Patterns

Some parameter types allow us to specify patterns which will be matched against their specified values. Only values which match the pattern are valid and a ValueError error will be raised for invalid specifications.

The most prominent example is using the String parameter:

from hanna import Configurable, Integer, String
from pyhocon import ConfigTree

class Movie(Configurable):
    # Restrict to titles with two words, containing only letters.
    title = String(pattern='([A-Z][a-z]+\s?){2}')
    
movie = Movie(ConfigTree(title='Star Wars'))  # Fine.

# raises ValueError: "title" does not match pattern '^([A-Z][a-z]+\s?){2}$' ('Star Wars: A New Hope')
movie = Movie(ConfigTree(title='Star Wars: A New Hope'))

But also the parameter types Bool, Integer, Number, PhysicalQuantites support patterns. You can access the default pattern of a parameter type via Number.pattern.

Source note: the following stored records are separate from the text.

(** The value an object holds for a key is the one assigned last. *)
Lemma lookup_foldl_insert {K} `{Countable K} {V} (kvs : list (K * V)) :
  ∀ (obj : gmap K V) k v,
  (foldl (fun obj kv => <[kv.1 := kv.2]> obj) obj kvs) !! k = Some v
  ↔ (∃ l1 l2, kvs = l1 ++ (k, v) :: l2 ∧ k ∉ l2.*1)
    ∨ ((k ∉ kvs.*1) ∧ obj !! k = Some v).
Proof.
  induction kvs as [|[k' v'] kvs IH] using rev_ind; intros obj k v.
  - simpl. split.
    + intros Hl. right. split; [|done]. apply not_elem_of_nil.
    + intros [(l1 & l2 & Heq & _)|[_ Hl]]; [|done].
      by destruct l1.
  - rewrite foldl_app. simpl. rewrite fmap_app. simpl.
    destruct (decide (k' = k)) as [->|Hne].
    + rewrite lookup_insert_eq. split.
      * intros [= ->]. left. exists kvs, []. split; [done|]. apply not_elem_of_nil.
      * intros [(l1 & l2 & Heq & Hnin)|[Hnin _]].
        -- destruct l2 as [|kv l2] using rev_ind.
           ++ apply app_inj_tail in Heq as [_ Heq]. congruence.
           ++ clear IHl2. rewrite app_comm_cons, app_assoc in Heq.
              apply app_inj_tail in Heq as [_ <-].
              rewrite fmap_app in Hnin. simpl in Hnin.
              exfalso. apply Hnin. apply elem_of_app. right. by left.
        -- exfalso. apply Hnin. apply elem_of_app. right. by left.
    + rewrite lookup_insert_ne by done. rewrite IH. split.
      * intros [(l1 & l2 & -> & Hnin)|[Hnin Hl]].
        -- left. exists l1, (l2 ++ [(k', v')]).
           rewrite <- app_assoc. split; [done|].
           rewrite fmap_app. simpl. rewrite elem_of_app.
           intros [?|Hin]; [done|]. apply list_elem_of_singleton in Hin. done.
        -- right. split; [|done]. rewrite elem_of_app.
           intros [?|Hin]; [done|]. apply list_elem_of_singleton in Hin. done.
      * intros [(l1 & l2 & Heq & Hnin)|[Hnin Hl]].
        -- destruct l2 as [|kv l2] using rev_ind.
           ++ apply app_inj_tail in Heq as [_ Heq]. congruence.
           ++ clear IHl2. rewrite app_comm_cons, app_assoc in Heq.
              apply app_inj_tail in Heq as [-> <-].
              left. exists l1, l2. split; [done|].
              rewrite fmap_app in Hnin. rewrite elem_of_app in Hnin. tauto.
        -- right. split; [|done]. rewrite elem_of_app in Hnin. tauto.
Qed.
(** The state [startRecording] leaves behind when the model is loaded
    and the microphone is granted, on a plugin none of whose earlier
    transcriptions is still suspended: [isRecording = true],
    [chunkNumber = 0], [nextInsertChunk = 1], a fresh [Map], and the
    first [recordChunk()]. *)
Definition startRecording (ed : Editor.t) : plugin :=
  recordChunk
    {| isRecording := true; isStopping := false; mediaStream := true;
       transcriber := true; liveRecorder := None; targetEditor := Some ed;
       processingCount := 0; chunkNumber := 0; nextInsertChunk := 1;
       pendingResults := ∅; inflight := ∅ |}.

(** [transcribeAudio] up to its first [await]. *)
Definition transcribeAudio_begin (chunkNum : nat) (p : plugin) : plugin :=
  if negb (transcriber p) then p
  else match targetEditor p with
       | None => p
       | Some _ =>
           set_processing (processingCount p + 1) ({[chunkNum]} ∪ inflight p) p
       end.

(** [transcribeAudio] from the point where [await this.transcriber(...)]
    yields a result whose trimmed text is [text]: the rest of the [try]
    block and the [finally] block. *)
Definition transcribeAudio_resolved (chunkNum : nat) (text : string)
    (p : plugin) : plugin :=
  let p := submit chunkNum text p in
  set_processing (processingCount p - 1) (inflight p ∖ {[chunkNum]}) p.

(** [transcribeAudio] when decoding or the transcriber throws: the
    [catch] block (a log line and a [Notice]) and the [finally] block. *)
Definition transcribeAudio_rejected (chunkNum : nat) (p : plugin) : plugin :=
  set_processing (processingCount p - 1) (inflight p ∖ {[chunkNum]}) p.

(** [recorder.onstop] of the recorder of chunk [chunkNum]; [hasAudio] is
    [audioChunks.length > 0]. *)
Definition onstop (chunkNum : nat) (hasAudio : bool) (p : plugin) : plugin :=
  let p := set_recorder (isRecording p) (isStopping p) (mediaStream p) None p in
  let p := if hasAudio then transcribeAudio_begin chunkNum p else p in
  if isStopping p then set_recorder (isRecording p) false false None p
  else if isRecording p && mediaStream p then recordChunk p
  else p.

(** [stopRecording]: the live recorder is told to stop; its [onstop]
    fires later. *)
Definition stopRecording (p : plugin) : plugin :=
  if negb (isRecording p) then p
  else set_recorder false true (mediaStream p) (liveRecorder p) p.

(** The atomic stretches of one session. *)
Inductive event :=
| RecorderStopped (hasAudio : bool)
| StopRequested
| ModelChanged
| Resolved (chunkNum : nat) (text : string)
| Rejected (chunkNum : nat).

(** An event that is not enabled (no live recorder, no such suspended
    transcription) leaves the plugin as it is. *)
Definition step (p : plugin) (e : event) : plugin :=
  match e with
  | RecorderStopped hasAudio =>
      match liveRecorder p with
      | Some chunkNum => onstop chunkNum hasAudio p
      | None => p
      end
  | StopRequested => stopRecording p
  | ModelChanged => set_transcriber false p
  | Resolved chunkNum text =>
      if decide (chunkNum ∈ inflight p)
      then transcribeAudio_resolved chunkNum text p else p
  | Rejected chunkNum =>
      if decide (chunkNum ∈ inflight p)
      then transcribeAudio_rejected chunkNum p else p
  end.

Definition run (p : plugin) (evs : list event) : plugin := foldl step p evs.

(** The texts inserted so far. *)
Definition inserted (p : plugin) : list string :=
  match targetEditor p with
  | Some ed => Editor.texts ed
  | None => []
  end.

End Sequencer.

(** ** Model loading ([loadModel]) *)

Module Loader.

(** [callers] are the invocations of [loadModel], named by a number.
    [loading] lists the invocations suspended inside the [try] block,
    that is, the download/load sequences in flight; [started] counts the
    sequences begun so far; [returned] logs the value each invocation
    returned, oldest first. *)
Record plugin := mkPlugin {
  transcriber : bool;
  isModelLoading : bool;
  loading : list nat;
  started : nat;
  returned : list (nat * bool)
}.

Definition initial : plugin :=
  {| transcriber := false; isModelLoading := false; loading := [];
     started := 0; returned := [] |}.

(** [loadModel] up to its first [await]: the two guards, then
    [this.isModelLoading = true] and the start of the download/load. *)
Definition loadModel_begin (caller : nat) (p : plugin) : plugin :=
  if transcriber p then
    mkPlugin (transcriber p) (isModelLoading p) (loading p) (started p)
      (returned p ++ [(caller, true)])
  else if isModelLoading p then
    mkPlugin (transcriber p) (isModelLoading p) (loading p) (started p)
      (returned p ++ [(caller, false)])
  else
    mkPlugin (transcriber p) true (caller :: loading p) (S (started p))
      (returned p).

(** The awaited initialisation resolved: [this.transcriber = ...;
    this.isModelLoading = false; return true]. *)
Definition loadModel_loaded (caller : nat) (p : plugin) : plugin :=
  mkPlugin true false (List.filter (λ c, negb (c =? caller)) (loading p))
    (started p) (returned p ++ [(caller, true)]).

(** The awaited initialisation threw: the [catch] block,
    [this.isModelLoading = false; return false]. *)
Definition loadModel_failed (caller : nat) (p : plugin) : plugin :=
  mkPlugin (transcriber p) false
    (List.filter (λ c, negb (c =? caller)) (loading p))
    (started p) (returned p ++ [(caller, false)]).
(** * MetaVoteStrategyV2: the rolling retrain / reweight meta-strategy

    Shallow embedding of [build_meta_strategy] and of the class
    [MetaVoteStrategyV2] it returns (notebook
    [gpu_crypto_backtest_template.ipynb], cell "Meta-strategy definition"),
    together with [fit_models_on_gpu].

    Conventions of the embedding.

    - Numbers.  A NumPy/Python float is a value of [fl]: an exact rational
      ([Fin q]), one of the two infinities, or [NaN].  Rounding, overflow and
      the sign of zero are not modelled; the conversions to [float32] are
      therefore the identity.  The last two statements of
      [_update_weights] are given on binary64 numbers as well ([Binary64]).
    - Dictionaries.  A Python [dict] is an association list in insertion
      order; the keys of a [dict] are pairwise distinct.
    - Exceptions.  A method that can raise returns a [result].
    - The data frame [self.data.df] is the list of the rows revealed so far;
      a row maps a column name to its value.  The [KeyError] of a column
      that the frame does not carry is modelled on [Frame], which adds the
      column labels to the rows.
    - The four regressors are opaque: their [fit] is a field of
      [Estimators], and a fitted model is its [predict] function. *)

From Stdlib Require Import ZArith QArith Qabs String Bool Lia Lqa List.
From Stdlib Require Floats.PrimFloat.
Import ListNotations.
Open Scope Z_scope.

(** ** Exceptions *)

Inductive Exn : Type :=
| KeyError (k : string)
| IndexError
| ValueError
| ZeroDivisionError.

Inductive result (A : Type) : Type :=
| Ok (a : A)
| Raise (e : Exn).
Arguments Ok {A} a.
Arguments Raise {A} e.

Definition bind {A B : Type} (r : result A) (f : A -> result B) : result B :=
  match r with
  | Ok a => f a
  | Raise e => Raise e
  end.

Notation "x <- c ;; k" := (bind c (fun x => k))
  (at level 61, c at next level, right associativity).

Fixpoint mapM {A B : Type} (f : A -> result B) (l : list A) : result (list B) :=
  match l with
  | [] => Ok []
  | a :: l' => b <- f a ;; bs <- mapM f l' ;; Ok (b :: bs)
  end.

(** ** Floating-point values *)

Inductive fl : Type :=
| Fin (q : Q)
| PInf
| NInf
| NaN.

Definition Qzero (q : Q) : bool := Qeq_bool q 0.
Definition Qpos (q : Q) : bool := negb (Qle_bool q 0).

Definition isnan (x : fl) : bool :=
  match x with NaN => true | _ => false end.

Definition is_finite (x : fl) : bool :=
  match x with Fin _ => true | _ => false end.

Definition fneg (x : fl) : fl :=
  match x with
  | Fin q => Fin (- q)
  | PInf => NInf
  | NInf => PInf
  | NaN => NaN
  end.

Definition fabs (x : fl) : fl :=
  match x with
  | Fin q => Fin (Qabs q)
  | PInf | NInf => PInf
  | NaN => NaN
  end.

Definition fadd (x y : fl) : fl :=
  match x, y with
  | NaN, _ | _, NaN => NaN
  | Fin a, Fin b => Fin (a + b)
  | PInf, NInf | NInf, PInf => NaN
  | PInf, _ | _, PInf => PInf
  | NInf, _ | _, NInf => NInf
  end.

Definition fsub (x y : fl) : fl := fadd x (fneg y).

(** An infinity scaled by a finite factor: the sign of the factor decides,
    and a zero factor gives [NaN]. *)
Definition inf_times (pos : bool) (q : Q) : fl :=
  if Qzero q then NaN
  else if Bool.eqb pos (Qpos q) then PInf else NInf.

Definition fmul (x y : fl) : fl :=
  match x, y with
  | NaN, _ | _, NaN => NaN
  | Fin a, Fin b => Fin (a * b)
  | PInf, Fin b => inf_times true b
  | NInf, Fin b => inf_times false b
  | Fin a, PInf => inf_times true a
  | Fin a, NInf => inf_times false a
  | PInf, PInf | NInf, NInf => PInf
  | PInf, NInf | NInf, PInf => NInf
  end.

(** NumPy division: a finite value over zero is an infinity ([NaN] for
    [0/0]), no exception is raised. *)
Definition fdiv (x y : fl) : fl :=
  match x, y with
  | NaN, _ | _, NaN => NaN
  | Fin a, Fin b =>
      if Qzero b then
        (if Qzero a then NaN else if Qpos a then PInf else NInf)
      else Fin (a / b)
  | Fin _, _ => Fin 0
  | PInf, Fin b => if Qle_bool 0 b then PInf else NInf
  | NInf, Fin b => if Qle_bool 0 b then NInf else PInf
  | _, _ => NaN
  end.

(** [x < y]; every comparison with [NaN] is [False]. *)
Definition flt (x y : fl) : bool :=
  match x, y with
  | NaN, _ | _, NaN => false
  | Fin a, Fin b => negb (Qle_bool b a)
  | Fin _, PInf => true
  | Fin _, NInf => false
  | PInf, _ => false
  | NInf, NInf => false
  | NInf, _ => true
  end.

Definition fgt (x y : fl) : bool := flt y x.

Definition of_int (z : Z) : fl := Fin (inject_Z z).
Definition of_len {A : Type} (l : list A) : fl := of_int (Z.of_nat (length l)).

(** Python's [sum] and [np.sum]: a left fold starting from [0]. *)
Definition fsum (l : list fl) : fl := fold_left fadd l (Fin 0).

(** [np.mean]. *)
Definition np_mean (l : list fl) : fl := fdiv (fsum l) (of_len l).

(** ** Sequences: negative slices and the bounded deque *)

(** [l[-n:]]: the last [n] elements, all of [l] when it is shorter. *)
Definition lastn {A : Type} (n : nat) (l : list A) : list A :=
  skipn (length l - n) l.

(** [deque.append] on a deque built with [maxlen]: the new element goes to
    the right end and the left end is dropped while the deque is too long. *)
Definition deque_append {A : Type} (maxlen : nat) (d : list A) (x : A) : list A :=
  lastn maxlen (d ++ [x]).

(** Elementwise subtraction of two one-dimensional arrays with NumPy
    broadcasting: equal lengths, or one of the two of length one. *)
Fixpoint zip_sub (a b : list fl) : list fl :=
  match a, b with
  | x :: a', y :: b' => fsub x y :: zip_sub a' b'
  | _, _ => []
  end.

Definition np_sub (a b : list fl) : result (list fl) :=
  if Nat.eqb (length a) (length b) then Ok (zip_sub a b)
  else match b with
       | [y] => Ok (map (fun x => fsub x y) a)
       | _ => match a with
              | [x] => Ok (map (fun y => fsub x y) b)
              | _ => Raise ValueError
              end
       end.

(** ** Data frame *)

Definition Row : Type := string -> fl.
Definition DataFrame : Type := list Row.

(** [df[col]]. *)
Definition column (df : DataFrame) (col : string) : list fl :=
  map (fun r => r col) df.

(** [Series.pct_change()]: [s / s.shift(1) - 1]; the first entry has no
    predecessor and is [NaN].  Missing values are not forward-filled. *)
Fixpoint pct_from (prev : fl) (s : list fl) : list fl :=
  match s with
  | [] => []
  | x :: s' => fsub (fdiv x prev) (Fin 1) :: pct_from x s'
  end.

Definition pct_change (s : list fl) : list fl := pct_from NaN s.

(** [s.iloc[-1]] and [s.iloc[-2]]. *)
Definition iloc_m1 (s : list fl) : result fl :=
  match rev s with
  | x :: _ => Ok x
  | [] => Raise IndexError
  end.

Definition iloc_m2 (s : list fl) : result fl :=
  match rev s with
  | _ :: x :: _ => Ok x
  | _ => Raise IndexError
  end.

(** ** Models *)

Record Model : Type := { predict : list fl -> fl }.

(** [m.predict(X)] on a batch: one prediction per row. *)
Definition predict_batch (m : Model) (X : list (list fl)) : list fl :=
  map (predict m) X.

Record Estimators : Type := {
  XGBRegressor_fit : list (list fl) -> list fl -> Model;
  LGBMRegressor_fit : list (list fl) -> list fl -> Model;
  CatBoostRegressor_fit : list (list fl) -> list fl -> Model;
  RandomForestRegressor_fit : list (list fl) -> list fl -> Model
}.

Definition fit_models_on_gpu (E : Estimators) (X : list (list fl)) (y : list fl)
  : list (string * Model) :=
  [ ("xgb"%string, XGBRegressor_fit E X y);
    ("lgb"%string, LGBMRegressor_fit E X y);
    ("cat"%string, CatBoostRegressor_fit E X y);
    ("rf"%string, RandomForestRegressor_fit E X y) ].

(** [d[k]]. *)
Fixpoint getitem {V : Type} (d : list (string * V)) (k : string) : result V :=
  match d with
  | [] => Raise (KeyError k)
  | (k', v) :: d' => if String.eqb k' k then Ok v else getitem d' k
  end.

class Movie(Configurable):
    year = Integer(pattern='^20[0-1][0-9]$')  # Range in [2000, 2019].

Illegal patterns

Parameters also support illegal patterns, i.e. patterns that must not be matched, and you can also add your own. They can be accessed via Parameter.illegal_patterns for example. Up to now each parameter instance of a specific type shares all illegal patterns with all other instances. For example the Integer type has an illegal pattern that forbids using true divisionarrow-up-right in formulas in order to prevent ambiguities. If you want to extend a specific instance only with its own illegal patterns you need to copy them over manually:

title = String()
title.illegal_patterns = String.illegal_patterns + ['^Star Wars']  # Too much Star Wars.

Turning off pattern matching

We can also disable pattern matching for parameters by setting Integer(pattern=False).